# WORK ORDER:
Identify each line below containing the string "unfold" and copy it.

# AVAILABLE DATA:
(* ===== verification/KmallocCorrect.v ===== *)
(** Correctness of the 64-bit kernel heap: [kmalloc] and [kfree_s] against the
    abstract heap of Kmalloc, over any page manager that keeps the laws of
    PageAlloc. *)

From S2P Require Import Prelude Mem CString PageAlloc Kmalloc KmallocLemmas.

(** ** Lists of lists *)

Lemma concat_insert_perm {X} (ls : list (list X)) i l :
  ls !! i = Some l -> exists rest, forall l', concat (<[i := l']> ls) ≡ₚ l' ++ rest.
Proof.
  revert i. induction ls as [|l0 ls IH]; intros [|i] Hi; simplify_eq/=.
  - by exists (concat ls).
  - destruct (IH i Hi) as [rest Hr]. exists (l0 ++ rest). intros l'. rewrite Hr.
    rewrite !app_assoc, (Permutation_app_comm l0 l'). done.
Qed.

Lemma elem_of_concat_lookup {X} (ls : list (list X)) x :
  x ∈ concat ls <-> exists i l, ls !! i = Some l /\ x ∈ l.
Proof.
  induction ls as [|l0 ls IH]; cbn [concat].
  - rewrite elem_of_nil. split; [done|]. intros (i & l & ? & _). done.
  - rewrite elem_of_app, IH. split.
    + intros [?|(i & l & ? & ?)]; [by exists O, l0|by exists (S i), l].
    + intros ([|i] & l & Hl & ?); simplify_eq/=; [by left|right; by exists i, l].
Qed.

Lemma elem_of_concat_fmap {X Y} (f : X -> Y) (ls : list (list X)) y :
  y ∈ concat (fmap (M:=list) f <$> ls) <-> exists i l x, ls !! i = Some l /\ x ∈ l /\ y = f x.
Proof.
  rewrite elem_of_concat_lookup. split.
  - intros (i & l & Hl & Hy). apply list_lookup_fmap_Some in Hl as (l' & -> & Hl').
    apply list_elem_of_fmap in Hy as (x & -> & Hx). by exists i, l', x.
  - intros (i & l & x & Hl & Hx & ->). exists i, (f <$> l). split.
    + by rewrite list_lookup_fmap, Hl.
    + by apply list_elem_of_fmap_2.
Qed.

Lemma concat_fmap_NoDup_inj {X Y} (f : X -> Y) (ls : list (list X)) i j l l' x x' :
  NoDup (concat (fmap (M:=list) f <$> ls)) -> ls !! i = Some l -> ls !! j = Some l' ->
  x ∈ l -> x' ∈ l' -> f x = f x' -> i = j /\ x = x'.
Proof.
  revert i j. induction ls as [|l0 ls IH]; intros i j Hnd Hi Hj Hx Hx' Hf; [done|].
  cbn in Hnd. apply NoDup_app in Hnd as (H0 & Hdisj & Hnd).
  destruct i as [|i], j as [|j]; simplify_eq/=.
  - split; [done|]. clear -H0 Hx Hx' Hf.
    apply list_elem_of_lookup in Hx as [a Ha], Hx' as [b Hb].
    assert (a = b) as <-.
    { eapply (NoDup_lookup _ a b (f x) H0); rewrite list_lookup_fmap; [by rewrite Ha|].
      rewrite Hb. cbn. by rewrite Hf. }
    congruence.
  - exfalso. apply (Hdisj (f x)); [by apply list_elem_of_fmap_2|].
    apply elem_of_concat_fmap. by exists j, l', x'.
  - exfalso. apply (Hdisj (f x')); [by apply list_elem_of_fmap_2|].
    apply elem_of_concat_fmap. exists i, l, x. done.
  - destruct (IH i j Hnd Hi Hj Hx Hx' Hf) as [-> ->]. done.
Qed.

Section Correct.
Context {S : Type} `{PL : PageLaws S}.
Implicit Types (h : kheap S) (A : aheap).

(** ** Consequences of the representation *)

Section Facts.
Context h A (HI : heap_inv h A).

Lemma hi_page_ok p :
  p ∈ all_pages A ->
  p mod PAGE_SIZE = 0 /\ 0 < p /\ p + PAGE_SIZE <= 4294967296 /\
  (forall a, p <= a < p + PAGE_SIZE -> ~ pa_foot (pm h) a).
Proof.
  intros Hp. destruct (hi_page_at _ _ HI p Hp) as [Hpg _].
  eapply pa_page_ok; [apply HI|done].
Qed.

Lemma hi_class_lt i bs : classes A !! i = Some bs -> (i < 9)%nat.
Proof. intros Hi. rewrite <- (hi_classes _ _ HI). by eapply lookup_lt_Some. Qed.

Lemma bucket_desc_in i bs b : classes A !! i = Some bs -> b ∈ bs -> b_desc b ∈ all_descs A.
Proof. intros. apply elem_of_app. left. apply elem_of_concat_fmap. by exists i, bs, b. Qed.

Lemma bucket_page_in i bs b : classes A !! i = Some bs -> b ∈ bs -> b_page b ∈ all_pages A.
Proof. intros. apply elem_of_app. left. apply elem_of_concat_fmap. by exists i, bs, b. Qed.

Lemma desc_page_in d : d ∈ all_descs A -> page_of d ∈ all_pages A.
Proof. intros Hd. apply elem_of_app. right. by apply (hi_desc_at _ _ HI). Qed.

Lemma desc_bounds d :
  d ∈ all_descs A -> 0 < d /\ d mod 32 = 0 /\ d + 32 <= 4294967296 /\
  forall a, d <= a < d + 32 -> ~ pa_foot (pm h) a.
Proof.
  intros Hd. destruct (hi_desc_at _ _ HI d Hd) as [Hm _].
  destruct (hi_page_ok _ (desc_page_in d Hd)) as (Hpm & Hp0 & Hp4 & Hf).
  unfold page_of, PAGE_SIZE in *. repeat split; try zlia.
  intros a Ha. apply Hf. zlia.
Qed.

Lemma descs_apart c d :
  c ∈ all_descs A -> d ∈ all_descs A -> c <> d -> d + 32 <= c \/ c + 32 <= d.
Proof. intros Hc Hd. apply descs_disjoint; by apply desc_bounds. Qed.

Lemma desc_block_apart d i bs b a :
  d ∈ all_descs A -> classes A !! i = Some bs -> b ∈ bs ->
  block_of (b_page b) (class_size i) a ->
  a + class_size i <= d \/ d + 32 <= a.
Proof.
  intros Hd Hi Hb Ha. pose proof (class_size_pos i (hi_class_lt _ _ Hi)) as Hsz.
  destruct (hi_page_ok _ (bucket_page_in _ _ _ Hi Hb)) as (Hpm & _ & _ & _).
  assert (page_of d <> b_page b) as Hne.
  { intros E. pose proof (hi_pages _ _ HI) as Hnd. apply NoDup_app in Hnd as (_ & Hdj & _).
    apply (Hdj (b_page b)); [apply elem_of_concat_fmap; by exists i, bs, b|].
    rewrite <- E. by apply (hi_desc_at _ _ HI). }
  destruct (hi_desc_at _ _ HI d Hd) as [Hdm _]. destruct Ha as (Ha1 & Ha2 & _).
  unfold page_of, PAGE_SIZE in *.
  destruct (decide (a + class_size i <= d)); [by left|].
  destruct (decide (d + 32 <= a)); [by right|]. exfalso. zlia.
Qed.

Lemma blocks_apart i j bs bs' b b' a a' :
  classes A !! i = Some bs -> classes A !! j = Some bs' -> b ∈ bs -> b' ∈ bs' ->
  block_of (b_page b) (class_size i) a -> block_of (b_page b') (class_size j) a' ->
  (i = j /\ a = a') \/ a' + class_size j <= a \/ a + class_size i <= a'.
Proof.
  intros Hi Hj Hb Hb' Ha Ha'.
  pose proof (class_size_pos i (hi_class_lt _ _ Hi)) as Hszi.
  pose proof (class_size_pos j (hi_class_lt _ _ Hj)) as Hszj.
  destruct (hi_page_ok _ (bucket_page_in _ _ _ Hi Hb)) as (Hpm & _).
  destruct (hi_page_ok _ (bucket_page_in _ _ _ Hj Hb')) as (Hpm' & _).
  destruct (decide (b_page b = b_page b')) as [E|Hne].
  - pose proof (hi_pages _ _ HI) as Hnd. apply NoDup_app in Hnd as (Hnd & _).
    destruct (concat_fmap_NoDup_inj b_page _ _ _ _ _ _ _ Hnd Hi Hj Hb Hb' E) as [-> ->].
    destruct (decide (a = a')) as [->|]; [by left|]. right.
    eapply blocks_disjoint; [|exact Ha|exact Ha'|done]. lia.
  - right. destruct Ha as (Ha1 & Ha2 & _), Ha' as (Ha1' & Ha2' & _). unfold PAGE_SIZE in *.
    destruct (decide (a' + class_size j <= a)); [by left|].
    destruct (decide (a + class_size i <= a')); [by right|]. exfalso. zlia.
Qed.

# REPLY:
  unfold page_of, PAGE_SIZE in *. repeat split; try zlia.
  unfold page_of, PAGE_SIZE in *.
  - right. destruct Ha as (Ha1 & Ha2 & _), Ha' as (Ha1' & Ha2' & _). unfold PAGE_SIZE in *.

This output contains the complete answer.